Raja Tridiv Roy, minister-for-life, former government adviser, envoy and chief of the Chakma Tribals, died in Islamabad on Monday. He was 79. The late Raja Roy will be remembered as the man who gave away his kingdom so that he could be with Pakistan during one of the country's most turbulent periods...

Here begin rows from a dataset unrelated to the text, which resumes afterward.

(** * acedge-http: disposables, cancellation, events and cancelable promises

    A shallow embedding of the lifecycle core of the package
    ([src/@internals/disposable.ts], [events.ts], [map.ts], [async.ts],
    [errors/exception.ts]) together with the properties its design
    document states about it.

    Conventions of the embedding.
    - A JavaScript object that is mutated in place becomes a record that
      is passed in and returned.  Objects that are shared between the
      caller and the emitter (the [Event] wrappers) live in a store
      indexed by their identity.
    - What the code does to its environment (console output, calls to
      user supplied hooks and handlers, invocations of listeners,
      releases of user supplied disposables) is appended to a trace of
      [Effect]s.
    - A statement that can [throw] returns a [Completion].
    - JavaScript numbers that count things are in [Z]; the leak
      threshold and its countdown, which the code halves, are
      rationals in [Q], as every double is one, and so are the times
      a profile measures; the square of the threshold and the sum of
      the times are rounded to doubles, as the code computes them. *)

From Stdlib Require Import ZArith QArith Qround Qpower Lia Bool.
From stdpp Require Import base option list strings.

#[local] Open Scope Z_scope.
#[local] Open Scope list_scope.

(** ** errors/exception.ts *)

Module Errors.

Inductive ERROR_CODE :=
| ERR_UNKNOWN_ERROR
| ERR_ONCE_WAS_CALLED_AGAIN
| ERR_TOKEN_CANCELLED
| ERR_RESOURCE_DISPOSED
| ERR_LISTENER_LEAK
| ERR_INVALID_ARGUMENT
| ERR_INVALID_TYPE
| ERR_LISTENER_REFUSAL.

(** The numeric value of each member of the enum. *)
Definition code_value (c : ERROR_CODE) : Z :=
  match c with
  | ERR_UNKNOWN_ERROR => 100
  | ERR_ONCE_WAS_CALLED_AGAIN => 101
  | ERR_TOKEN_CANCELLED => 102
  | ERR_RESOURCE_DISPOSED => 103
  | ERR_LISTENER_LEAK => 104
  | ERR_INVALID_ARGUMENT => 105
  | ERR_INVALID_TYPE => 106
  | ERR_LISTENER_REFUSAL => 107
  end.

(** The reverse mapping [ERROR_CODE[n]] of a numeric enum. *)
Definition code_of_value (n : Z) : option ERROR_CODE :=
  if n =? 100 then Some ERR_UNKNOWN_ERROR
  else if n =? 101 then Some ERR_ONCE_WAS_CALLED_AGAIN
  else if n =? 102 then Some ERR_TOKEN_CANCELLED
  else if n =? 103 then Some ERR_RESOURCE_DISPOSED
  else if n =? 104 then Some ERR_LISTENER_LEAK
  else if n =? 105 then Some ERR_INVALID_ARGUMENT
  else if n =? 106 then Some ERR_INVALID_TYPE
  else if n =? 107 then Some ERR_LISTENER_REFUSAL
  else None.

(** Message texts.  A template literal keeps the values it
    interpolates instead of their printed form. *)
Inductive Message :=
| Text (s : string)
| LeakDetected (lc : Z) (tc : Z)
| RefusesListeners (size : Z) (threshold : Q)
| RefusesListenersHint (size : Z) (threshold : Q) (times : Z)
| DisposedListenerCalled (listener : nat)
| DumpDisposed (disposed : bool)
| DumpSize (size : Z)
| DumpEntry (index : nat) (container : nat).

Record Exception := {
  message : Message;
  code : Z;
  overrideStack : option string
}.

(** [new Exception(message, code)] with a code given by name; the
    constructor's default is ["ERR_UNKNOWN_ERROR"]. *)
Definition new_Exception (m : Message) (c : ERROR_CODE) : Exception :=
  {| message := m; code := - code_value c; overrideStack := None |}.

Definition getErrorCode (e : Exception) : ERROR_CODE :=
  match code_of_value (- code e) with
  | Some c => c
  | None => ERR_UNKNOWN_ERROR
  end.

(** [e.is(code)] for a code given by name. *)
Definition Exception_is (e : Exception) (c : ERROR_CODE) : bool :=
  code e =? - code_value c.

(** Anything a [throw] can carry: an [Exception], some other error
    value, or the [AggregateError] built by [dispose]. *)
#[warnings="-register-all"]
Inductive Thrown :=
| ThrownException (e : Exception)
| ThrownError (text : string)
| ThrownAggregate (errors : list Thrown) (text : string).

(** [err instanceof Exception && err.is(c)] *)
Definition thrown_is (t : Thrown) (c : ERROR_CODE) : bool :=
  match t with
  | ThrownException e => Exception_is e c
  | _ => false
  end.

Inductive Completion (A : Type) :=
| Normal (a : A)
| Throw (t : Thrown).
Arguments Normal {A} a.
Arguments Throw {A} t.

(** [new Exception(message, code)] with a numeric code: the sign of
    the number given is dropped. *)
Definition new_Exception_number (m : Message) (n : Z) : Exception :=
  {| message := m; code := - Z.abs n; overrideStack := None |}.

(** [new Exception(message, code)] with a code given as a string;
    [None] stands for a string that names no property of the enum
    object at all.  A string that names a property of it other than a
    member (the number of a member written as a string, or a name
    every object inherits, such as ["toString"]) makes the code [NaN];
    such strings are outside the model. *)
Definition new_Exception_string (m : Message) (c : option ERROR_CODE) : Exception :=
  {| message := m;
     code := - code_value (match c with Some c => c | None => ERR_UNKNOWN_ERROR end);
     overrideStack := None |}.

(** [e.is(code)] for a numeric code. *)
Definition Exception_is_number (e : Exception) (n : Z) : bool :=
  code e =? - Z.abs n.

(** [e.is(code)] for a code given as a string; [None] stands for a
    string that is not the name of a member. *)
Definition Exception_is_string (e : Exception) (c : option ERROR_CODE) : bool :=
  match c with
  | Some c => code e =? - code_value c
  | None => false
  end.

End Errors.
Import Errors.

(** ** cancellation.ts *)

Module Cancellation.

(** Modelled from the spec: [cancellation.ts] is not among the sources
    at hand; only its callers ([events.ts], [async.ts]) and its test
    suite are.  The design document gives a source exactly one token
    with a monotone [requested] flag, the two singleton tokens [None]
    and [Cancelled], a token that is allocated lazily on first access,
    [cancel()] as a no-op on a token that is already requested,
    [dispose()] as the release of the listener storage, and routes a
    registration made after the release to [None].  A registered
    listener is named by a number.  [cancel] hands back, in
    registration order, the listeners it notifies; the test suite of
    the module observes them as notified by the time [cancel()]
    returns.  Propagation from a parent token is not needed by any
    caller modelled here and is left out. *)
Inductive Token :=
| TokenNone
| TokenCancelled
| TokenOwned (requested : bool) (listeners : option (list nat)).

Record CancellationTokenSource := {
  _token : option Token
}.

Definition new_CancellationTokenSource : CancellationTokenSource :=
  {| _token := None |}.

Definition isCancellationRequested (t : Token) : bool :=
  match t with
  | TokenNone => false
  | TokenCancelled => true
  | TokenOwned requested _ => requested
  end.

(** [source.token]: the first access allocates the token. *)
Definition token (s : CancellationTokenSource) : Token * CancellationTokenSource :=
  match _token s with
  | Some t => (t, s)
  | None =>
      let t := TokenOwned false (Some []) in
      (t, {| _token := Some t |})
  end.

(** [source.cancel()]: the listeners to notify and the source afterwards. *)
Definition cancel (s : CancellationTokenSource) : list nat * CancellationTokenSource :=
  match _token s with
  | None => ([], {| _token := Some TokenCancelled |})
  | Some (TokenOwned false ls) =>
      (default [] ls, {| _token := Some (TokenOwned true None) |})
  | Some _ => ([], s)
  end.

(** [source.dispose(alsoCancel)] *)
Definition dispose (alsoCancel : bool) (s : CancellationTokenSource)
  : list nat * CancellationTokenSource :=
  let '(notified, s1) := if alsoCancel then cancel s else ([], s) in
  match _token s1 with
  | None => (notified, {| _token := Some TokenNone |})
  | Some (TokenOwned requested _) =>
      (notified, {| _token := Some (TokenOwned requested None) |})
  | Some _ => (notified, s1)
  end.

A Buddhist by faith, Raja Tridiv Roy, left East Pakistan and came and joined the government of then president of Pakistan Zulfikar Ali Bhutto in the seventies. This despite the fact that he won the elections in 1971 as an independent candidate from his constituency.
Roy's other distinction was that at one point he was also offered the position of President of Pakistan by Zulfikar Ali Bhutto, who himself had assumed the prime ministership of the country...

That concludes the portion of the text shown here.